Last week I hit 50,000K mark on the word vomit that is slowly becoming my book. It’s a nice little milestone to reach and one that I should be proud of. That’s me being humble. So fuck that.
I hit 50K words on “the book”, the mythical thing that has been in production for freaking forever. The ideas have been floating around the head for years but things kept getting in the way. There is an actual plot, plot points, characters and their development, subplots and interactions, themes, the whole shebang. I’m pretty pumped.
“The Book,” which should always be capitalized now and spoken about in whispers, has taken shape. The story that was abstract in my head is now in physical form. I’ve given this thing life and hopefully, there is a soul in there. But what if it’s an evil soul and causes world destruction as it matures into a finished manuscript? Is it the Hitler of books?
Screw it, so be it. It may be the most colossal piece of trash ever created but it has been CREATED and that’s the point. If it’s going to be evil then let it be the evilest. I will love it anyway.
There is no need for me to print off the pages, to actually have a physical manuscript. But I do it because sometimes late at night I like to pick it up and hold it. I like to feel it’s weight and pet its pages. Is it doing ok, does it need anything else? Perhaps a good plot twist, maybe more developing in the first act? The Book doesn’t talk back but one day it will.

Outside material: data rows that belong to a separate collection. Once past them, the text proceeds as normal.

(* ===== verification/Md.v ===== *)
(** The legacy digests MD5 and SHA-1 ([sec/crypto/hash.c]).

    Words are read through a [uint32_t] cast (MD5: little-endian host) or
    assembled big-endian (SHA-1); the padding of each is given in closed
    form, and the RFC vectors are checked by evaluation. *)
From S2P Require Import Prelude Str Hex Sha2.
From Stdlib Require String.
Import (notations) String.
Open Scope Z_scope.

(** [LR(x, c)]: rotate left on [uint32_t]. *)
Definition LR (x c : Z) : Z := u32 (Z.lor (Z.shiftl x c) (Z.shiftr x (32 - c))).

(** * MD5 *)

Definition md5_r : list Z := [
  7;12;17;22;7;12;17;22;7;12;17;22;7;12;17;22;5;9;14;20;5;9;14;20;5;9;14;20;5;9;14;20;
  4;11;16;23;4;11;16;23;4;11;16;23;4;11;16;23;6;10;15;21;6;10;15;21;6;10;15;21;6;10;15;21].
Definition md5_k : list Z := [
  0xd76aa478; 0xe8c7b756; 0x242070db; 0xc1bdceee; 0xf57c0faf; 0x4787c62a; 0xa8304613; 0xfd469501;
  0x698098d8; 0x8b44f7af; 0xffff5bb1; 0x895cd7be; 0x6b901122; 0xfd987193; 0xa679438e; 0x49b40821;
  0xf61e2562; 0xc040b340; 0x265e5a51; 0xe9b6c7aa; 0xd62f105d; 0x02441453; 0xd8a1e681; 0xe7d3fbc8;
  0x21e1cde6; 0xc33707d6; 0xf4d50d87; 0x455a14ed; 0xa9e3e905; 0xfcefa3f8; 0x676f02d9; 0x8d2a4c8a;
  0xfffa3942; 0x8771f681; 0x6d9d6122; 0xfde5380c; 0xa4beea44; 0x4bdecfa9; 0xf6bb4b60; 0xbebfbc70;
  0x289b7ec6; 0xeaa127fa; 0xd4ef3085; 0x04881d05; 0xd9d4d039; 0xe6db99e5; 0x1fa27cf8; 0xc4ac5665;
  0xf4292244; 0x432aff97; 0xab9423a7; 0xfc93a039; 0x655b59c3; 0x8f0ccc92; 0xffeff47d; 0x85845dd1;
  0x6fa87e4f; 0xfe2ce6e0; 0xa3014314; 0x4e0811a1; 0xf7537e82; 0xbd3af235; 0x2ad7d2bb; 0xeb86d391].

Record md5_vars := mkMd5 { ma : Z; mb : Z; mc : Z; md : Z }.

Definition md5_step (w : nat -> Z) (i : nat) (v : md5_vars) : md5_vars :=
  let '(mkMd5 a b c d) := v in
  let not x := u32 (Z.lnot x) in
  let '(f, g) :=
    if (i <? 16)%nat then (Z.lor (Z.land b c) (Z.land (not b) d), i)
    else if (i <? 32)%nat then (Z.lor (Z.land d b) (Z.land (not d) c), (5 * i + 1) mod 16)%nat
    else if (i <? 48)%nat then (Z.lxor (Z.lxor b c) d, (3 * i + 5) mod 16)%nat
    else (Z.lxor c (Z.lor b (not d)), (7 * i) mod 16)%nat in
  let temp := d in
  let d := c in
  let c := b in
  let b := u32 (b + LR (u32 (a + f + md5_k.[i] + w g)) md5_r.[i]) in
  mkMd5 temp b c d.

(** The padded message: [new_len] bytes are hashed, the length sits at
    [new_len .. new_len + 7] of the [new_len + 64] allocated. *)
Definition md5_new_len (len : nat) : nat := ((((len + 8) / 64) + 1) * 64 - 8)%nat.
Definition md5_msg (data : list Z) : list Z :=
  let len := length data in
  let new_len := md5_new_len len in
  let msg := data ++ zeros (new_len + 64 - len) in
  let msg := msg.[len <- 128] in
  let bits := le_bytes 8 (u64 (Z.of_nat len * 8)) in
  for_ 0 8 (fun i msg => msg.[new_len + i <- bits.[i]]) msg.

Definition md5_block (msg : list Z) (offset : nat) (h : md5_vars) : md5_vars :=
  let w i := le_join (slice (offset + 4 * i) 4 msg) in
  let '(mkMd5 a b c d) := for_ 0 64 (md5_step w) h in
  mkMd5 (u32 (ma h + a)) (u32 (mb h + b)) (u32 (mc h + c)) (u32 (md h + d)).

(** [for (offset = 0; offset < new_len; offset += 64)]. *)
Definition md5_bytes (data : list Z) : list Z :=
  let msg := md5_msg data in
  let new_len := md5_new_len (length data) in
  let h := for_ 0 ((new_len + 63) / 64) (fun k h => md5_block msg (64 * k) h)
             (mkMd5 0x67452301 0xefcdab89 0x98badcfe 0x10325476) in
  le_bytes 4 (ma h) ++ le_bytes 4 (mb h) ++ le_bytes 4 (mc h) ++ le_bytes 4 (md h).

Definition crypto_md5_internal (d : OoStr) : OoStr :=
  if slen d <? 0 then str_null else hex_encode_n (md5_bytes (hash_operand d)) 16.

(** * SHA-1 *)

Definition sha1_total (len : nat) : nat :=
  let pad := if (len mod 64 <? 56)%nat then (56 - len mod 64)%nat else (120 - len mod 64)%nat in
  (len + pad + 8)%nat.

Definition sha1_msg (str : list Z) : list Z :=
  let len := length str in
  let ml := u64 (Z.of_nat len * 8) in
  let total := sha1_total len in
  let msg := str ++ zeros (total - len) in
  let msg := msg.[len <- 0x80] in
  for_ 0 8 (fun i msg =>
    msg.[total - 8 + i <- u8 (Z.land (Z.shiftr ml (8 * (7 - Z.of_nat i))) 0xff)]) msg.

Record sha1_vars := mkSha1 { s1a : Z; s1b : Z; s1c : Z; s1d : Z; s1e : Z }.

Definition sha1_schedule (msg : list Z) (chunk : nat) : list Z :=
  let w := for_ 0 16 (fun i w =>
    w.[i <- Z.lor (Z.lor (Z.lor (Z.shiftl msg.[chunk+i*4] 24) (Z.shiftl msg.[chunk+i*4+1] 16))
                         (Z.shiftl msg.[chunk+i*4+2] 8)) msg.[chunk+i*4+3]]) (zeros 80) in
  for_ 16 80 (fun i w =>
    let temp := Z.lxor (Z.lxor (Z.lxor w.[i-3] w.[i-8]) w.[i-14]) w.[i-16] in
    w.[i <- LR temp 1]) w.

Definition sha1_step (w : list Z) (i : nat) (v : sha1_vars) : sha1_vars :=
  let '(mkSha1 a b c d e) := v in
  let '(f, k) :=
    if (i <? 20)%nat then (Z.lor (Z.land b c) (Z.land (u32 (Z.lnot b)) d), 0x5A827999)
    else if (i <? 40)%nat then (Z.lxor (Z.lxor b c) d, 0x6ED9EBA1)
    else if (i <? 60)%nat then (Z.lor (Z.lor (Z.land b c) (Z.land b d)) (Z.land c d), 0x8F1BBCDC)
    else (Z.lxor (Z.lxor b c) d, 0xCA62C1D6) in
  let temp := u32 (LR a 5 + f + e + k + w.[i]) in
  mkSha1 temp a (LR b 30) c d.

Definition sha1_bytes (str : list Z) : list Z :=
  let msg := sha1_msg str in
  let h := for_ 0 (sha1_total (length str) / 64) (fun n h =>
    let w := sha1_schedule msg (64 * n) in
    let v := for_ 0 80 (sha1_step w) h in
    mkSha1 (u32 (s1a h + s1a v)) (u32 (s1b h + s1b v)) (u32 (s1c h + s1c v))
           (u32 (s1d h + s1d v)) (u32 (s1e h + s1e v)))
    (mkSha1 0x67452301 0xEFCDAB89 0x98BADCFE 0x10325476 0xC3D2E1F0) in
  flat_map (fun x => tab 4 (fun i => Z.land (Z.shiftr x (24 - Z.of_nat i * 8)) 0xFF))
    [s1a h; s1b h; s1c h; s1d h; s1e h].

Definition crypto_sha1_internal (d : OoStr) : OoStr :=
  if slen d <? 0 then str_null else hex_encode_n (sha1_bytes (hash_operand d)) 20.

(** * Vectors *)

Example md5_abc : sbytes (crypto_md5_internal (oo_str_lit "abc")) = ascii_bytes "900150983cd24fb0d6963f7d28e17f72".
Proof. vm_compute. reflexivity. Qed.
Example sha1_abc : sbytes (crypto_sha1_internal (oo_str_lit "abc")) = ascii_bytes "a9993e364706816aba3e25717850c26c9cd0d89d".
Proof. vm_compute. reflexivity. Qed.

(** * Padding *)

(** Writing eight cells past a prefix. *)
Lemma write_tail A (f : nat -> Z) n :
  for_ 0 8 (fun i m => m.[length A + i <- f i]) (A ++ zeros (8 + n)) = A ++ tab 8 f ++ zeros n.
Proof.
  unfold for_. cbn [foldl seq Nat.sub]. rewrite !upd_app_r. f_equal.
Qed.

Lemma mark_end data n : (data ++ zeros (S n)).[length data <- 0x80] = (data ++ [0x80]) ++ zeros n.
Proof.
  pose proof (upd_app_r data (zeros (S n)) 0 0x80) as H. rewrite Nat.add_0_r in H. rewrite H.
  by rewrite <- app_assoc.
Qed.

(** SHA-1 pads as FIPS 180-4 does, SHA-256's padding being the same. *)
Lemma sha1_msg_fips data : sha1_msg data = Fips.pad256 data.
Proof.
  unfold sha1_msg, Fips.pad256.
  set (k := Z.to_nat ((55 - Z.of_nat (length data)) mod 64)).
  assert (Ht : sha1_total (length data) = (length data + 1 + k + 8)%nat).
  { unfold sha1_total. case_match; lia. }
  rewrite Ht. replace (length data + 1 + k + 8 - length data)%nat with (S (k + 8)) by lia.
  rewrite mark_end.
  assert (zeros (k + 8) = zeros k ++ zeros (8 + 0)) as -> by (unfold zeros; by rewrite repeat_app).
  rewrite (app_assoc _ (zeros k)).
  assert (HA : length ((data ++ [0x80]) ++ zeros k) = (length data + 1 + k)%nat)
    by (rewrite !length_app, length_zeros; done).
  replace (length data + 1 + k + 8 - 8)%nat with (length ((data ++ [0x80]) ++ zeros k)) by lia.
  rewrite write_tail, app_nil_r, <- !app_assoc. do 3 f_equal.
  rewrite Z.mul_comm. rewrite <- (be_bytes_mod 8). change (2 ^ (8 * Z.of_nat 8)) with 18446744073709551616.
  rewrite <- u64_mod. generalize (u64 (8 * Z.of_nat (length data))). intros x.
  unfold be_bytes, tab. cbn -[u8 Z.shiftr Z.land].
  rewrite !Z.shiftr_shiftr by lia. rewrite Z.shiftr_0_r.
  cbn -[Z.shiftr Z.land]. unfold u8. rewrite <- !Z.land_assoc. done.
Qed.

(** MD5's padding in closed form (RFC 1321, 3.1 and 3.2). *)
Lemma md5_msg_rfc data :
  take (md5_new_len (length data) + 8) (md5_msg data) =
  data ++ [128] ++ zeros (Z.to_nat ((55 - Z.of_nat (length data)) mod 64))
    ++ le_bytes 8 (8 * Z.of_nat (length data)).
Proof.
  unfold md5_msg. set (k := Z.to_nat ((55 - Z.of_nat (length data)) mod 64)).
  assert (Ht : md5_new_len (length data) = (length data + 1 + k)%nat) by (unfold md5_new_len; lia).
  rewrite Ht. replace (length data + 1 + k + 64 - length data)%nat with (S (k + 64)) by lia.
  rewrite mark_end.
  assert (zeros (k + 64) = zeros k ++ zeros (8 + 56)) as -> by (unfold zeros; by rewrite repeat_app).
  rewrite (app_assoc _ (zeros k)).
  assert (HA : length ((data ++ [0x80]) ++ zeros k) = (length data + 1 + k)%nat)
    by (rewrite !length_app, length_zeros; done).
  rewrite <- HA, write_tail, (app_assoc _ (tab 8 _)), take_app_length' by (rewrite !length_app, length_tab; lia).
  rewrite <- !app_assoc. do 3 f_equal.
  transitivity (tab 8 (get (le_bytes 8 (u64 (Z.of_nat (length data) * 8))))); [done|].
  rewrite (tab_get _ 8) by (exact (length_le_bytes 8 _)). rewrite Z.mul_comm, u64_mod. exact (le_bytes_mod 8 _).
Qed.

Lemma md5_msg_blocks (data : list Z) : Nat.modulo (md5_new_len (length data) + 8) 64 = 0%nat.
Proof. unfold md5_new_len. lia. Qed.

(** * Properties *)

(** MD5 and SHA-1 hash the padded message of their standards: the marker,
    the least number of zero bytes and the 64-bit length (little-endian for
    MD5, big-endian for SHA-1), a whole number of 64-byte blocks. *)
Theorem legacy_padding (data : list Z) :
  sha1_msg data = Fips.pad256 data
  /\ take (md5_new_len (length data) + 8) (md5_msg data)
     = data ++ [128] ++ zeros (Z.to_nat ((55 - Z.of_nat (length data)) mod 64))
         ++ le_bytes 8 (8 * Z.of_nat (length data))
  /\ ((sha1_total (length data)) mod 64 = 0 /\ (md5_new_len (length data) + 8) mod 64 = 0)%nat.
Proof.
  split; [apply sha1_msg_fips|]. split; [apply md5_msg_rfc|]. split; [|apply md5_msg_blocks].
  unfold sha1_total. case_match; lia.
Qed.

It’s far from finished. I don’t have any magical word count to reach. But when I write I never really do. I just tell the story until the story is done. Most of the time, I have an idea in my head and see where it takes me, making little pit stops along with way.
But The Book is different. There’s an outline, a convoluted and large outline that is it’s own being as well. It took me two months just to do that outline and it’s constantly getting a makeover to make it look pretty. It does a good job of linking one plot point to another, to being the roadmap of The Book. I know where the story ends and I know how to get there. I just have to keep writing, keep chugging along to tell the story.
The Book is a funny story, the ups and downs of what happens when a grown man tells his children “Please stop breaking shit, the moms are starting to look at us weird.” Oh, there are hugs and kisses in there, on those beautiful pages. There are also stories of my son whacking my car with a hammer and my daughter flashing her goods to some Mormons.
The book will be finished sometime over the next month I think, maybe two. The first draft of it will anyway. Then I will go back and change it, dress it in something pretty, letting the words act as accessories to what I hope it will eventually look like. But for right now, it’s still a young book.
But it's MY BOOK and at 50K words it’s growing up just fine.